***** INPUT DATA
(** *** C6: the loop cache *)

(** An element with a [v-for] attribute and neither [v-if] nor [v-show]
    goes straight to the loop. *)
Lemma renderTemplate_loop orig into tv loopfor :
  is_element orig = true ->
  getAttribute orig "v-if" = None ->
  getAttribute orig "v-show" = None ->
  getAttribute orig "v-for" = Some loopfor ->
  loopfor <> EmptyString ->
  renderT orig into tv
  = render_for eval style_display_none (cloneE orig) loopfor false tv into.
Proof.
  intros He Hif Hshow Hfor Hne. unfold renderTemplate, renderTemplate_with.
  destruct orig as [u t a v l kids|d|d]; try discriminate He.
  rewrite Hif, Hshow, Hfor, (attr_truthy_some _ Hne). reflexivity.
Qed.

Lemma filter_twice (f g : node -> bool) l :
  List.filter f (List.filter g l) = List.filter (fun x => g x && f x) l.
Proof.
  induction l as [|x l IH]; [reflexivity|]. cbn [List.filter].
  destruct (g x); cbn [List.filter andb]; [|exact IH].
  destruct (f x); now rewrite IH.
Qed.

Lemma filter_all (l : list node) : List.filter (fun _ => true) l = l.
Proof. induction l as [|x l IH]; [reflexivity|]. cbn. now rewrite IH. Qed.

(** Appending elements of which none occurs twice: those that had a place
    among the children leave it, and all of them end up behind the others,
    in their order. *)
Lemma appendChild_all els : forall into,
  apart els = true ->
  fold_left appendChild els into
  = List.filter (fun n => negb (existsb (same_node n) els)) into ++ els.
Proof.
  induction els as [|e es IH]; intros into H; cbn [fold_left].
  - cbn [existsb negb]. now rewrite filter_all, app_nil_r.
  - cbn [apart] in H. apply andb_prop in H as [He H].
    rewrite (IH _ H). unfold appendChild.
    rewrite List.filter_app, filter_twice. cbn [List.filter].
    rewrite He. rewrite <- !List.app_assoc. cbn [app]. f_equal.
    apply List.filter_ext. intros n. cbn [existsb]. now rewrite negb_orb.
Qed.


End RenderFacts.

(** *** The renderer on the example host *)

Lemma moustache_span_replacement_witness :
  Host.parseMoustache "n: {{obj}}!" [] (Host.start [("obj", JObj [])] 0)
  = (Ok "n: [Object]!",
     MkR [("obj", JObj [])] ∅
         ["[Vidi] got an object when evaluating {{obj}}"] 0).
Proof.
  destruct (moustache_span_replacement Host.eval Host.view_get
              Host.abstract_eq Host.parse_html Host.style_display_none
              "obj" [] (Host.start [("obj", JObj [])] 0) (JObj []) []
              [("obj", JObj [])] eq_refl eq_refl eq_refl) as (_ & _ & Hp & _).
  exact (Hp "n: " "!" eq_refl).
Defined.

(** C10.  A plain attribute whose value holds a span but does not begin
    with the opening braces is not scanned: [class="btn {{cls}}"] is copied
    as it is, span included. *)
Lemma attribute_span_left_alone :
  ~ Host.attribute_spans_replaced "btn {{cls}}" [("cls", JStr "x")].
Proof. unfold Host.attribute_spans_replaced. vm_compute. discriminate. Qed.

Example attribute_span_values :
  getAttribute (Host.rendered_link "btn {{cls}}" [("cls", JStr "x")]) "class"
  = Some "btn {{cls}}" /\
  getAttribute (Host.rendered_link "{{cls}} btn" [("cls", JStr "x")]) "class"
  = Some "x btn".
Proof. vm_compute. split; reflexivity. Qed.

(** The text of a leaf element is scanned twice, once as a text node and
    once as the text content of the element, so an object costs two
    diagnostics there. *)
Example leaf_text_scanned_twice :
  console (snd (Host.renderTemplate
                  (Element 0 "P" [] None [] [TextNode "{{obj}}"]) [] []
                  (Host.start [("obj", JObj [])] 0)))
  = ["[Vidi] got an object when evaluating {{obj}}";
     "[Vidi] got an object when evaluating {{obj}}"].
Proof. vm_compute. reflexivity. Qed.

Example scenario_A :
  fst (Host.renderTemplate
         (Element 0 "SPAN" [] None [] [TextNode "{{count}}"]) [] []
         (Host.start [("count", JNum 0)] 0))
  = Ok [Element 0 "SPAN" [] None [] [TextNode "0"]] /\
  fst (Host.renderTemplate
         (Element 0 "SPAN" [] None [] [TextNode "{{count}}"]) [] []
         (Host.start [("count", JNum 5)] 1))
  = Ok [Element 1 "SPAN" [] None [] [TextNode "5"]].
Proof. vm_compute. split; reflexivity. Qed.


Example conditional_loop_positions :
  Host.positions Host.guarded_loop
    [("flag", JBool false); ("items", JArr [JStr "a"; JStr "b"])] = Some 1%nat /\
  Host.positions Host.guarded_loop
    [("flag", JBool true); ("items", JArr [JStr "a"; JStr "b"])] = Some 2%nat.
Proof. vm_compute. split; reflexivity. Qed.



Example stale_loop_roots :
  Host.rerender [("items", JArr [JStr "Aa"])] [("items", JArr [JStr "BB"])]
  = (Ok [Element 0 "LI" [] None [] [TextNode "Aa"]],
     Ok [Element 0 "LI" [] None [] [TextNode "Aa"]]) /\
  Host.rerender [("items", JArr [JStr "Aa"])] [("items", JArr [JStr "Ab"])]
  = (Ok [Element 0 "LI" [] None [] [TextNode "Aa"]],
     Ok [Element 1 "LI" [] None [] [TextNode "Ab"]]).
Proof. vm_compute. split; reflexivity. Qed.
**********
→ YOUR ASSIGNMENT
Please state how many lines of the listing contain the string "flag". Give only that number.

→ SOLUTION TO THIS EXERCISE
2